Elle est partie si vite. J’ai cru avoir rêvé tout cela. Dans un demi-sommeil me revenait l’histoire racontée quelques mois plus tôt par une amie. Alors qu’elle passait la nuit dans un hôtel de seconde zone du quartier de la gare, un homme nu comme un vers avait débarqué dans sa chambre sur les coups de trois heures. Le bruit de la clenche avait dû l’éveiller et après un instant de désarroi, elle avait hurlé formidablement et le visiteur s’en était retourné d’où il venait. Quelques instants plus tard, elle commença à se demander si elle n’avait pas rêvé, rien de tout cela ne semblait possible, ni la visite, ni la puissance magique de son cri.
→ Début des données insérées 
Lemma degraded_errors_are_absorbed_witness :
  serving wA sess sess lg (Some ringA) gA
  ∧ updates (SetPartitioner "RandomPartitioner") (mgr wA) = true
  ∧ ∃ w' ring' g',
      run E2 (SetPartitioner "RandomPartitioner") wA = Ret tt w'
      ∧ publishes w' = S (publishes wA)
      ∧ published w' = Some (ring', g')
      ∧ hosts (mgr w') = hosts (mgr wA)
      ∧ partitioner (mgr w') = "RandomPartitioner"%string
      ∧ (∀ err, newTokenRing E2 (partitioner (mgr w')) (hosts (mgr w'))
                = inr err → ring' = Some ringA)
      ∧ (∀ err, Session_KeyspaceMetadata E2 sess "ks1" = inr err →
                g' !! "ks1"%string = None)
      ∧ g' !! "ks1"%string = target_entry E2 sess "ks1" ring'
      ∧ (∀ ks, ks ≠ "ks1"%string → g' !! ks = gA !! ks).
Proof.
  assert (serving wA sess sess lg (Some ringA) gA) as H
    by (split; reflexivity).
  split; [exact H|]. split; [reflexivity|].
  exact (degraded_errors_are_absorbed E2 (SetPartitioner "RandomPartitioner")
           wA sess sess lg (Some ringA) gA H eq_refl).
Defined.

Lemma addHost_twice_publishes_once_witness :
  serving wA sess sess lg (Some ringA) gA
  ∧ cowHostList.known (ConnectAddress h2) (hosts (mgr wA)) = false
  ∧ ∃ w1,
      addHost E1 h2 wA = Ret tt w1
      ∧ publishes w1 = S (publishes wA)
      ∧ addHost E2 h2 w1 = Ret tt w1
      ∧ getMetadataReadOnly (mgr (after (addHost E2 h2 w1) w1))
        = getMetadataReadOnly (mgr w1)
      ∧ publishes (after (addHost E2 h2 w1) w1) = S (publishes wA).
Proof.
  assert (serving wA sess sess lg (Some ringA) gA) as H
    by (split; reflexivity).
  split; [exact H|]. split; [reflexivity|].
  exact (addHost_twice_publishes_once E1 E2 h2 wA sess sess lg (Some ringA)
           gA H eq_refl).
Defined.

Lemma failed_ring_rebuild_keeps_ring_witness :
  serving wA sess sess lg (Some ringA) gA
  ∧ updates (SetPartitioner "RandomPartitioner") (mgr wA) = true
  ∧ resets_ring (SetPartitioner "RandomPartitioner") = true
  ∧ "RandomPartitioner"%string ≠ ""%string
  ∧ newTokenRing E1 "RandomPartitioner" (hosts (mgr wA))
    = inr "unsupported partitioner"%string
  ∧ ∃ w' g',
      run E1 (SetPartitioner "RandomPartitioner") wA = Ret tt w'
      ∧ printed w'
        = printed wA
          ++ (lg, "Unable to update the token ring due to error: unsupported partitioner"%string)
             :: ((lg,.) <$> strategy_log E1 sess "ks1")
      ∧ publishes w' = S (publishes wA)
      ∧ published w' = Some (Some ringA, g')
      ∧ g' !! "ks1"%string = target_entry E1 sess "ks1" (Some ringA)
      ∧ (∀ ks, ks ≠ "ks1"%string → g' !! ks = gA !! ks).
Proof.
  assert (serving wA sess sess lg (Some ringA) gA) as H
    by (split; reflexivity).
  assert ("RandomPartitioner"%string ≠ ""%string) as Hne by discriminate.
  split; [exact H|]. split; [reflexivity|]. split; [reflexivity|].
  split; [exact Hne|]. split; [reflexivity|].
  exact (failed_ring_rebuild_keeps_ring E1 (SetPartitioner "RandomPartitioner")
           wA sess sess lg (Some ringA) gA "unsupported partitioner"
           H eq_refl eq_refl Hne eq_refl).
Defined.

Lemma addHosts_always_publishes_witness :
  serving wA sess sess lg (Some ringA) gA
  ∧ ∃ w' ring' g',
      addHosts E1 [h1] wA = Ret tt w'
      ∧ hosts (mgr w') = add_all [h1] (hosts (mgr wA))
      ∧ ((∀ h, h ∈ [h1] →
               cowHostList.known (ConnectAddress h) (hosts (mgr wA)) = true) →
         hosts (mgr w') = hosts (mgr wA))
      ∧ publishes w' = S (publishes wA)
      ∧ getMetadataReadOnly (mgr w') = Some (length (structs wA))
      ∧ published w' = Some (ring', g')
      ∧ ring' = ring_after E1 (partitioner (mgr wA)) (hosts (mgr w'))
                  (Some ringA)
      ∧ (∀ r, partitioner (mgr wA) ≠ ""%string →
              newTokenRing E1 (partitioner (mgr wA)) (hosts (mgr w')) = inl r →
              ring' = Some r)
      ∧ g' !! Session_cfg_Keyspace E1 sess
        = target_entry E1 sess (Session_cfg_Keyspace E1 sess) ring'
      ∧ (∀ ks, ks ≠ Session_cfg_Keyspace E1 sess → g' !! ks = gA !! ks).
Proof.
  assert (serving wA sess sess lg (Some ringA) gA) as H
    by (split; reflexivity).
  split; [exact H|].
  exact (addHosts_always_publishes E1 [h1] wA sess sess lg (Some ringA) gA H).
Defined.

Lemma init_again_always_panics_witness :
  init sess (@exec Ring Replicas Schema [] fresh)
  = Ret tt (with_mgr (bind_session sess) fresh)
  ∧ init sess2 (exec later (with_mgr (bind_session sess) fresh))
    = Panic (PanicString initPanicMessage)
        (exec later (with_mgr (bind_session sess) fresh))
  ∧ bindings (mgr (exec later (with_mgr (bind_session sess) fresh)))
    = (Some sess, Some sess, Some (session_logger sess)).
Proof.
  assert (init sess (@exec Ring Replicas Schema [] fresh)
          = Ret tt (with_mgr (bind_session sess) fresh)) as H
    by reflexivity.
  split; [exact H|].
  exact (init_again_always_panics [] later sess sess2 _ H).
Defined.

Lemma calls_before_init_panic_witness :
  idle fresh
  ∧ updates (AddHost h1) (mgr fresh) = true
  ∧ ∃ p w',
      run E1 (AddHost h1) fresh = Panic p w'
      ∧ publishes w' = publishes fresh
      ∧ (resets_ring (AddHost h1) = false →
         p = NilFuncCall "getKeyspaceMetadata")
      ∧ (resets_ring (AddHost h1) = true →
         maps w' = maps fresh
         ∧ p = match newTokenRing E1 (partitioner (mgr w'))
                       (hosts (mgr w')) with
               | inr _ =>
                   if String.eqb (partitioner (mgr w')) ""
                   then NilFuncCall "getKeyspaceName"
                   else NilInterfaceCall "logger"
               | inl _ => NilFuncCall "getKeyspaceName"
               end).
Proof.
  assert (idle fresh) as H.
  { split; [repeat split; reflexivity|reflexivity|eexists; reflexivity]. }
  split; [exact H|]. split; [reflexivity|].
  exact (calls_before_init_panic E1 (AddHost h1) fresh H eq_refl).
Defined.

Lemma getMetadataReadOnly_follows_the_slot_witness :
  getMetadataReadOnly (mgr fresh) = None
  ∧ (uninitialized (mgr (exec unpartitioned fresh))
     ∨ updates (AddHost h2) (mgr (exec unpartitioned fresh)) = false →
     getMetadataReadOnly
       (mgr (after (run E1 (AddHost h2) (exec unpartitioned fresh))
               (exec unpartitioned fresh)))
     = getMetadataReadOnly (mgr (exec unpartitioned fresh)))
  ∧ (initialized (mgr (exec unpartitioned fresh)) →
     updates (AddHost h2) (mgr (exec unpartitioned fresh)) = true →
     ∃ w' ring g g',
       previous (exec unpartitioned fresh) = Some (ring, g)
       ∧ run E1 (AddHost h2) (exec unpartitioned fresh) = Ret tt w'
       ∧ getMetadataReadOnly (mgr w')
         = Some (length (structs (exec unpartitioned fresh)))
       ∧ (length (structs (exec unpartitioned fresh))
          ∉ metadata (mgr (exec unpartitioned fresh)))
       ∧ published w'
         = Some (working_ring E1 (AddHost h2) (exec unpartitioned fresh)
                   ring, g'))
  ∧ (Forall (λ eo, ∀ p, eo.2 = SetPartitioner p → p = ""%string)
       (unpartitioned ++ [(E1, AddHost h2)]) →
     ∀ ring g,
       published (after (run E1 (AddHost h2) (exec unpartitioned fresh))
                    (exec unpartitioned fresh)) = Some (ring, g) →
       ring = None)
  ∧ (∀ (E' : @Env Ring Replicas Schema) o',
       run E' o' (with_mgr (set_mu true) (exec unpartitioned fresh))
       = Blocked
       ∧ getMetadataReadOnly
           (mgr (with_mgr (set_mu true) (exec unpartitioned fresh)))
         = getMetadataReadOnly (mgr (exec unpartitioned fresh))).
Proof.
  exact (getMetadataReadOnly_follows_the_slot unpartitioned E1 (AddHost h2)).
Defined.

(** * Where the code departs from the specification *)

(** C4, as the specification states it, fails: the replica map of ks1 was
    computed, then the resolver fails for ks1, and the snapshot published
    by [keyspaceChanged] has no entry for ks1 any more. *)
Lemma failed_keyspace_loses_its_replicas :
  published wA = Some (Some ringA, gA)
  ∧ gA !! "ks1"%string = Some repA
  ∧ Session_KeyspaceMetadata E2 sess "ks1"
    = inr "keyspace does not exist"%string
  ∧ ∃ w', keyspaceChanged E2 "ks1" wA = Ret tt w'
          ∧ published w' = Some (Some ringA, ∅)
          ∧ (∅ : gmap string Replicas) !! "ks1"%string = None.
Proof.
  split; [reflexivity|]. split; [reflexivity|]. split; [reflexivity|].
  eexists. split; [reflexivity|]. split; reflexivity.
Qed.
Elle pensa qu’un hurlement lui aurait valu un appel du veilleur de nuit, ou de clients mécontents ou inquiets. Or personne ne venait : aucun bruit, dans les chambres voisines ni dans le couloir, où elle risqua un coup d’œil avant de fermer avec soin sa porte à clef. Elle se rendormit immédiatement, comme épuisée par l’effort. Au matin, elle était tout à fait persuadée d’avoir rêvé toute la séquence quand elle tomba sur la police à la réception. Sur la vidéo de surveillance de l’étage, elle put voir l’homme sortir d’une chambre voisine à 3 h 46 précises, traverser le couloir et entrer directement dans sa chambre. Il n’y avait pas de son, l’image seule, elle n’entendit pas son cri, mais à 3 h 47, le visiteur ressortait à reculons, fermant la porte derrière lui et retournait d’où il venait. Sa nudité surexposée par la caméra lui donnait un aspect fantomatique, mais on distinguait sans ambiguïté possible son érection. Sur une banquette du hall, une jeune femme, sa compagne, pleurait la tête dans ses mains. L’homme avait déjà été emmené. Il était coutumier du fait, apprit-elle, mais de quel fait au juste, voilà ce qui devait rester un mystère. Mon amie ayant un train à prendre, elle renonça à porter plainte, mais elle m’avoua qu’elle avait mis bien des jours à se réveiller de son étonnement et l’incertitude d’avoir crié ou non la taraudait encore.    

Au matin, la porte de mon appartement laissée entrebâillée me donna à penser que je n’avais pas rêvé.